Top of Supplied material

(** C7 (as amended).  When the proxy of the Python tester has been torn
    down, ten_py_ten_env_tester_log never allocates a context and never
    posts a task: the tester object is left as it was.  A call whose
    argument tuple parses (eight arguments of the types izzizsbO) returns
    the error object with code TenIsClosed; a call with another number of
    arguments, or with arguments that do not parse, raises ValueError, as
    it does with a live proxy. *)
Theorem tester_log_after_close
  (self : ten_py_ten_env_tester_t) (args : list PyObject) :
  c_ten_env_tester_proxy self = None ->
  snd (ten_py_ten_env_tester_log self args) = self
  /\ (forall a, PyArg_ParseTuple_izzizsbO args = Some a ->
        fst (ten_py_ten_env_tester_log self args)
        = Wrapped_error
            {| error_code := TEN_ERROR_CODE_TEN_IS_CLOSED;
               error_message :=
                 "ten_env_tester.log() failed because ten is closed." |})
  /\ (List.length args <> 8 ->
        fst (ten_py_ten_env_tester_log self args)
        = Raised_value_error "Invalid argument count when ten_env_tester.log.")
  /\ (List.length args = 8 -> PyArg_ParseTuple_izzizsbO args = None ->
        fst (ten_py_ten_env_tester_log self args)
        = Raised_value_error
            "Failed to parse argument when ten_env_tester.log.").
Proof.
  intros Hclosed. unfold ten_py_ten_env_tester_log.
  destruct (Nat.eqb_spec (List.length args) 8) as [Hlen|Hlen]; simpl.
  - destruct (PyArg_ParseTuple_izzizsbO args) as [a|] eqn:Hparse.
    + rewrite Hclosed. simpl. repeat split; try reflexivity.
      * intros Hne. now elim Hne.
      * discriminate.
    + simpl. repeat split; try reflexivity.
      * discriminate.
      * intros Hne. now elim Hne.
  - repeat split; try reflexivity.
    + intros a Hparse. apply parse_needs_eight in Hparse. now elim Hlen.
    + intros Heq. now elim Hlen.
Qed.

Lemma tester_log_after_close_witness :
  ten_py_ten_env_tester_log closed_tester well_formed_args
  = (Wrapped_error
       {| error_code := TEN_ERROR_CODE_TEN_IS_CLOSED;
          error_message :=
            "ten_env_tester.log() failed because ten is closed." |},
     closed_tester).
Proof.
  destruct (tester_log_after_close closed_tester well_formed_args eq_refl)
    as (Hstate & Herr & _).
  rewrite (surjective_pairing (ten_py_ten_env_tester_log _ _)).
  rewrite Hstate, (Herr _ eq_refl). reflexivity.
Defined.

(** C7 (as stated) fails: with the proxy torn down, a call with fewer than
    eight arguments is answered with ValueError, not with the TenIsClosed
    error; the argument checks come before the proxy check. *)
Lemma tester_log_after_close_bad_arguments :
  c_ten_env_tester_proxy closed_tester = None
  /\ ten_py_ten_env_tester_log closed_tester [PyLong 3; PyUnicode "hello"]
     = (Raised_value_error "Invalid argument count when ten_env_tester.log.",
        closed_tester)
  /\ ten_py_ten_env_tester_log open_tester well_formed_args
     = (Py_RETURN_NONE,
        mk_py_tester (Some (mk_proxy None))
          [ten_env_tester_notify_log_ctx_create 3 (Some "on_start")
             (Some "test.py") 12 (Some "hello") None false None 0]
          [ten_env_tester_notify_log_ctx_create 3 (Some "on_start")
             (Some "test.py") 12 (Some "hello") None false None 0]).
Proof. repeat split. Qed.

(** *** Further properties of env_tester_log.c *)

(** X11.  The binding changes the tester only when it returns None, and
    then by exactly one posted task.  For every tester and every argument
    tuple: the proxy is never replaced; when the result is None one context
    was appended to the posted tasks; when the result is an error object or
    a raised ValueError the tester is exactly as it was, no context stays
    allocated and nothing was posted. *)
Theorem tester_log_posts_only_on_success
  (self : ten_py_ten_env_tester_t) (args : list PyObject) :
  c_ten_env_tester_proxy (snd (ten_py_ten_env_tester_log self args))
  = c_ten_env_tester_proxy self
  /\ (fst (ten_py_ten_env_tester_log self args) = Py_RETURN_NONE ->
      exists ctx,
        posted (snd (ten_py_ten_env_tester_log self args))
        = posted self ++ [ctx])
  /\ (fst (ten_py_ten_env_tester_log self args) <> Py_RETURN_NONE ->
      snd (ten_py_ten_env_tester_log self args) = self).
Proof.
  unfold ten_py_ten_env_tester_log.
  destruct (negb (List.length args =? 8)%nat);
    [simpl; split; [reflexivity|split; [discriminate|reflexivity]]|].
  destruct (PyArg_ParseTuple_izzizsbO args) as [a|];
    [|simpl; split; [reflexivity|split; [discriminate|reflexivity]]].
  destruct (c_ten_env_tester_proxy self) as [proxy|] eqn:Hproxy;
    [|simpl; split; [now rewrite Hproxy|split; [discriminate|reflexivity]]].
  destruct (arg_fields_buf_obj a);
    try (simpl; split; [now rewrite Hproxy|split; [discriminate|reflexivity]]);
    (destruct (notify_failure proxy);
     [simpl; split; [now rewrite Hproxy|split; [discriminate|reflexivity]]|]);
    destruct (arg_sync a); simpl;
    (split; [reflexivity|split; [intros _; eexists; reflexivity|]]);
    intros H; now elim H.
Qed.
(** [col.isin(values)] *)
Definition isin (col : list pyval) (values : list pystr) : list bool :=
  map (is_in values) col.

(** [a & b] on two boolean columns of one frame. *)
Fixpoint and_mask (a b : list bool) : list bool :=
  match a, b with
  | x :: a', y :: b' => (x && y) :: and_mask a' b'
  | _, _ => []
  end.

Fixpoint select_rows (rs : list (list pyval)) (mask : list bool)
  : list (list pyval) :=
  match rs, mask with
  | row :: rs', keep :: mask' =>
      if keep then row :: select_rows rs' mask' else select_rows rs' mask'
  | _, _ => []
  end.

(** [df[mask]]: a new frame with the rows the mask keeps. *)
Definition getrows (r : ref) (mask : list bool) : M ref :=
  d <- deref r ;;
  alloc {| columns := columns d; rows := select_rows (rows d) mask |}.

(** [d.copy()] *)
Definition copy (r : ref) : M ref :=
  d <- deref r ;;
  alloc d.

(** A cross-tab: row labels, column labels and one row of cells per row
    label. *)
Record Pivot : Type := {
  index : list pyval;
  pcolumns : list pyval;
  pvalues : list (list pyval)
}.

Definition record : Type := pyval * pyval * pyval.

Definition r_index (x : record) : pyval := fst (fst x).
Definition r_column (x : record) : pyval := snd (fst x).
Definition r_value (x : record) : pyval := snd x.

Definition same_key (f c : pyval) (x : record) : bool :=
  pyval_eqb (r_index x) f && pyval_eqb (r_column x) c.

(** The values of the group of key (f, c), in frame order. *)
Definition group (recs : list record) (f c : pyval) : list pyval :=
  map r_value (filter (same_key f c) recs).

(** [aggfunc="first"]: the first value of the group that is not null. *)
Definition first (g : list pyval) : pyval := hd VNaN (filter notnull g).

Fixpoint dedup (l : list pyval) : list pyval :=
  match l with
  | [] => []
  | x :: l' => x :: filter (fun y => negb (pyval_eqb x y)) (dedup l')
  end.

(** The groups [pivot_table] keeps: a null key is left out of the grouping
    and a group whose aggregate is null is dropped. *)
Definition kept (recs : list record) : list record :=
  filter (fun x => notnull (r_index x) && notnull (r_column x)
                   && notnull (first (group recs (r_index x) (r_column x))))
         recs.

(** The cross-tab of the records.  Pandas orders its labels; the model
    keeps them in order of appearance, since both axes are reindexed on
    the line that follows each call. *)
Definition pivot_of (recs : list record) : Pivot :=
  let idx := dedup (map r_index (kept recs)) in
  let cols := dedup (map r_column (kept recs)) in
  {| index := idx;
     pcolumns := cols;
     pvalues := map (fun f => map (fun c => first (group recs f c)) cols) idx |}.

(** The cross-tab of a frame, with [KeyError] for a column it lacks; the
    values column is looked up first, then the two keys. *)
Definition pivot_frame (d : DataFrame) (i c v : pystr) : outcome Pivot :=
  match col_index v (columns d) with
  | None => Raises (KeyError v)
  | Some kv =>
      match col_index i (columns d) with
      | None => Raises (KeyError i)
      | Some ki =>
          match col_index c (columns d) with
          | None => Raises (KeyError c)
          | Some kc =>
              Returns
                (pivot_of (map (fun row => (cell ki row, cell kc row, cell kv row))
                               (rows d)))
          end
      end
  end.

(** [d.pivot_table(index=i, columns=c, values=v, aggfunc="first")] *)
Definition pivot_table (r : ref) (i c v : pystr) : M Pivot :=
  d <- deref r ;;
  lift (pivot_frame d i c v).

Fixpoint label_index (l : pyval) (labels : list pyval) : option nat :=
  match labels with
  | [] => None
  | l' :: labels' =>
      if pyval_eqb l' l then Some O else option_map S (label_index l labels')
  end.

(** [p.reindex(labels, axis=0)]: the rows in the order of [labels], a row
    of NaN for a label the cross-tab does not have. *)
Definition reindex_rows (p : Pivot) (labels : list pystr) : Pivot :=
  {| index := map VStr labels;
     pcolumns := pcolumns p;
     pvalues :=
       map (fun l => match label_index (VStr l) (index p) with
                     | Some k => nth k (pvalues p) []
                     | None => map (fun _ => VNaN) (pcolumns p)
                     end) labels |}.

(** [p.reindex(labels, axis=1)] *)
Definition reindex_columns (p : Pivot) (labels : list pystr) : Pivot :=
  {| index := index p;
     pcolumns := map VStr labels;
     pvalues :=
       map (fun row =>
              map (fun l => match label_index (VStr l) (pcolumns p) with
                            | Some k => cell k row
                            | None => VNaN
                            end) labels)
           (pvalues p) |}.

(** A Python dict as its items in insertion order; assigning an existing
    key keeps the key's place. *)
Fixpoint dict_set (k v : pyval) (d : list (pyval * pyval))
  : list (pyval * pyval) :=
  match d with
  | [] => [(k, v)]
  | (k', v') :: d' =>
      if pyval_eqb k' k then (k', v) :: d' else (k', v') :: dict_set k v d'
  end.

Fixpoint zip {A B} (a : list A) (b : list B) : list (A * B) :=
  match a, b with
  | x :: a', y :: b' => (x, y) :: zip a' b'
  | _, _ => []
  end.

(** [{"Feature": idx, **row.dropna().to_dict()}] *)
Definition row_dict (cols : list pyval) (idx : pyval) (row : list pyval)
  : list (pyval * pyval) :=
  fold_left (fun d kv => if notnull (snd kv) then dict_set (fst kv) (snd kv) d else d)
            (zip cols row)
            [(VStr (lit "Feature"), idx)].

Definition score_map : list (pystr * Z) :=
  [(lit "yes", 3%Z); (lit "partial", 2%Z); (lit "no", 1%Z); (lit "na", 0%Z)].

Fixpoint dict_get (k : pystr) (d : list (pystr * Z)) : option Z :=
  match d with
  | [] => None
  | (k', v) :: d' => if PyStr.eqb k' k then Some v else dict_get k d'
  end.

(** [col.map(d)] with a dict: a value that is not a key gives NaN.  The
    scores are kept as integers; pandas holds them as floats of the same
    value. *)
Definition map_dict (d : list (pystr * Z)) (v : pyval) : pyval :=
  match v with
  | VStr s => match dict_get s d with
              | Some z => VInt z
              | None => VNaN
              end
  | _ => VNaN
  end.

(** [col.fillna(x)] *)
Definition fillna (x : pyval) (col : list pyval) : list pyval :=
  map (fun v => if isnull v then x else v) col.

(** What the callback returns: the prompt, the table (its column ids and
    its row dicts) or the graph of the score cross-tab. *)
Inductive view : Type :=
| Div (text : pystr)
| DataTable (cols : list pyval) (data : list (list (pyval * pyval)))
| Graph (heat : Pivot).

(** [not x] on a dropdown value: [None] and the empty list are falsy. *)
Definition is_falsy (sel : option (list pystr)) : bool :=
  match sel with
  | None | Some [] => true
  | Some (_ :: _) => false
  end.

Definition chosen (sel : option (list pystr)) : list pystr :=
  match sel with
  | Some l => l
  | None => []
  end.

Definition render_view (competitors features : option (list pystr))
    (mode : pystr) : M view :=
  if is_falsy competitors || is_falsy features then
    ret (Div (lit "Please select at least one competitor and one feature."))
  else
    r <- get_df ;;
    ccol <- getitem r (lit "Competitor") ;;
    fcol <- getitem r (lit "Feature") ;;
    sel <- getrows r (and_mask (isin ccol (chosen competitors))
                               (isin fcol (chosen features))) ;;
    dff <- copy sel ;;
    if PyStr.eqb mode (lit "table") then
      wide <- pivot_table dff (lit "Feature") (lit "Competitor") (lit "Status") ;;
      let wide := reindex_columns (reindex_rows wide (sorted (chosen features)))
                                  (sorted (chosen competitors)) in
      ret (DataTable (VStr (lit "Feature") :: pcolumns wide)
                     (map (fun ir => row_dict (pcolumns wide) (fst ir) (snd ir))
                          (zip (index wide) (pvalues wide))))
    else
      status <- getitem dff (lit "Status") ;;
      setitem dff (lit "score") (fillna (VInt 0) (map (map_dict score_map) status)) ;;;
      heat <- pivot_table dff (lit "Feature") (lit "Competitor") (lit "score") ;;
      ret (Graph (reindex_columns (reindex_rows heat (sorted (chosen features)))
                                  (sorted (chosen competitors)))).

(* ================================================================== *)
(** ** The classification rules as the specification lists them *)

(** [p] occurs in [t] as a substring. *)
Definition Occurs (p t : pystr) : Prop := exists a b, t = a ++ p ++ b.

Inductive rule : Type := Rule_na | Rule_no | Rule_partial | Rule_yes.

(** When a rule applies to a normalized text. *)
Definition matches (r : rule) (t : pystr) : Prop :=
  match r with
  | Rule_na => t = lit "na" \/ t = lit "n/a" \/ t = na_misread
  | Rule_no => Occurs (lit "need to request") t
  | Rule_partial =>
      Occurs (lit "primarily") t \/ Occurs (lit "missing") t
      \/ Occurs (lit "lacks") t \/ Occurs (lit "for users who can read") t
  | Rule_yes => True
  end.




(** The four statuses. *)
Definition statuses : list pystr :=
  [lit "yes"; lit "partial"; lit "no"; lit "na"].

(* ================================================================== *)
(** ** Vocabulary for the statements on loading *)

(** The branch of line 10. *)
Definition long_form (t : DataFrame) : bool :=
  has_column t (lit "Status") && has_column t (lit "Competitor").

(** The cells of a column, nothing when the frame has no such column. *)
Definition column (t : DataFrame) (c : pystr) : list pyval :=
  match col_index c (columns t) with
  | Some i => map (cell i) (rows t)
  | None => []
  end.


(** The competitor columns of a wide table, each with its position. *)
Definition competitor_columns (t : DataFrame) : list (nat * pystr) :=
  value_vars (lit "Feature") 0 (columns t).

(** The record of the dataset made from one row and one competitor column
    of the wide table: Feature, Competitor, Notes, Status. *)
Definition comparison_record (i : nat) (jc : nat * pystr) (row : list pyval)
  : list pyval :=
  [cell i row; VStr (snd jc); cell (fst jc) row;
   VStr (to_status (cell (fst jc) row))].

(* ================================================================== *)
(** ** Vocabulary for the statements on views *)

(** The cell of a row under a column label. *)
Definition cell_of (d : DataFrame) (c : pystr) (row : list pyval) : pyval :=
  match col_index c (columns d) with
  | Some i => cell i row
  | None => VNaN
  end.

(** The comparison records of a dataset, in row order: Feature,
    Competitor, Status. *)
Definition records (d : DataFrame) : list record :=
  map (fun row => (cell_of d (lit "Feature") row,
                   cell_of d (lit "Competitor") row,
                   cell_of d (lit "Status") row))
      (rows d).

(** Every row has one cell per column. *)
Definition rectangular (d : DataFrame) : Prop :=
  Forall (fun row => List.length row = List.length (columns d)) (rows d).

(** The score table of the specification; any other Status scores 0. *)
Definition score (status : pyval) : Z :=
  if pyval_eqb status (VStr (lit "yes")) then 3
  else if pyval_eqb status (VStr (lit "partial")) then 2
  else if pyval_eqb status (VStr (lit "no")) then 1
  else 0.

(** The score of the first record of a pair, NaN when the pair has no
    record. *)
Definition score_cell (recs : list record) (f c : pystr) : pyval :=
  match find (same_key (VStr f) (VStr c)) recs with
  | Some x => VInt (score (r_value x))
  | None => VNaN
  end.

(** The Status of the first record of a pair that has one, NaN when there
    is none. *)
Definition status_cell (recs : list record) (f c : pystr) : pyval :=
  match find (fun x => same_key (VStr f) (VStr c) x && notnull (r_value x)) recs with
  | Some x => r_value x
  | None => VNaN
  end.

(* ================================================================== *)
(** ** Sample tables *)

(** A wide table: two features, two competitors. *)
Definition wide_sample : DataFrame :=
  {| columns := [lit "Feature"; lit "Acme"; lit "Bolt"];
     rows :=
       [[VStr (lit "SSO"); VStr (lit "Primarily for users who can read SAML docs");
         VNaN];
        [VStr (lit "API"); VStr (lit "N/A");
         VStr (lit "Need to request via support ticket")]] |}.

(** A long-form table, already normalized. *)
Definition long_sample : DataFrame :=
  {| columns := [lit "Feature"; lit "Competitor"; lit "Status"];
     rows :=
       [[VStr (lit "SSO"); VStr (lit "Acme"); VStr (lit "partial")];
        [VStr (lit "API"); VStr (lit "Bolt"); VStr (lit "yes")]] |}.

(** A long-form table in which the pair (SSO, Acme) comes twice. *)
Definition long_duplicates : DataFrame :=
  {| columns := [lit "Feature"; lit "Competitor"; lit "Status"];
     rows :=
       [[VStr (lit "SSO"); VStr (lit "Acme"); VStr (lit "partial")];
        [VStr (lit "API"); VStr (lit "Bolt"); VStr (lit "yes")];
        [VStr (lit "SSO"); VStr (lit "Acme"); VStr (lit "no")]] |}.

Bottom of Supplied material

- _Exercise prompt_: Gather each line of the records holding the string "Inductive".

- _Solution to the exercise_:
Inductive view : Type :=
Inductive rule : Type := Rule_na | Rule_no | Rule_partial | Rule_yes.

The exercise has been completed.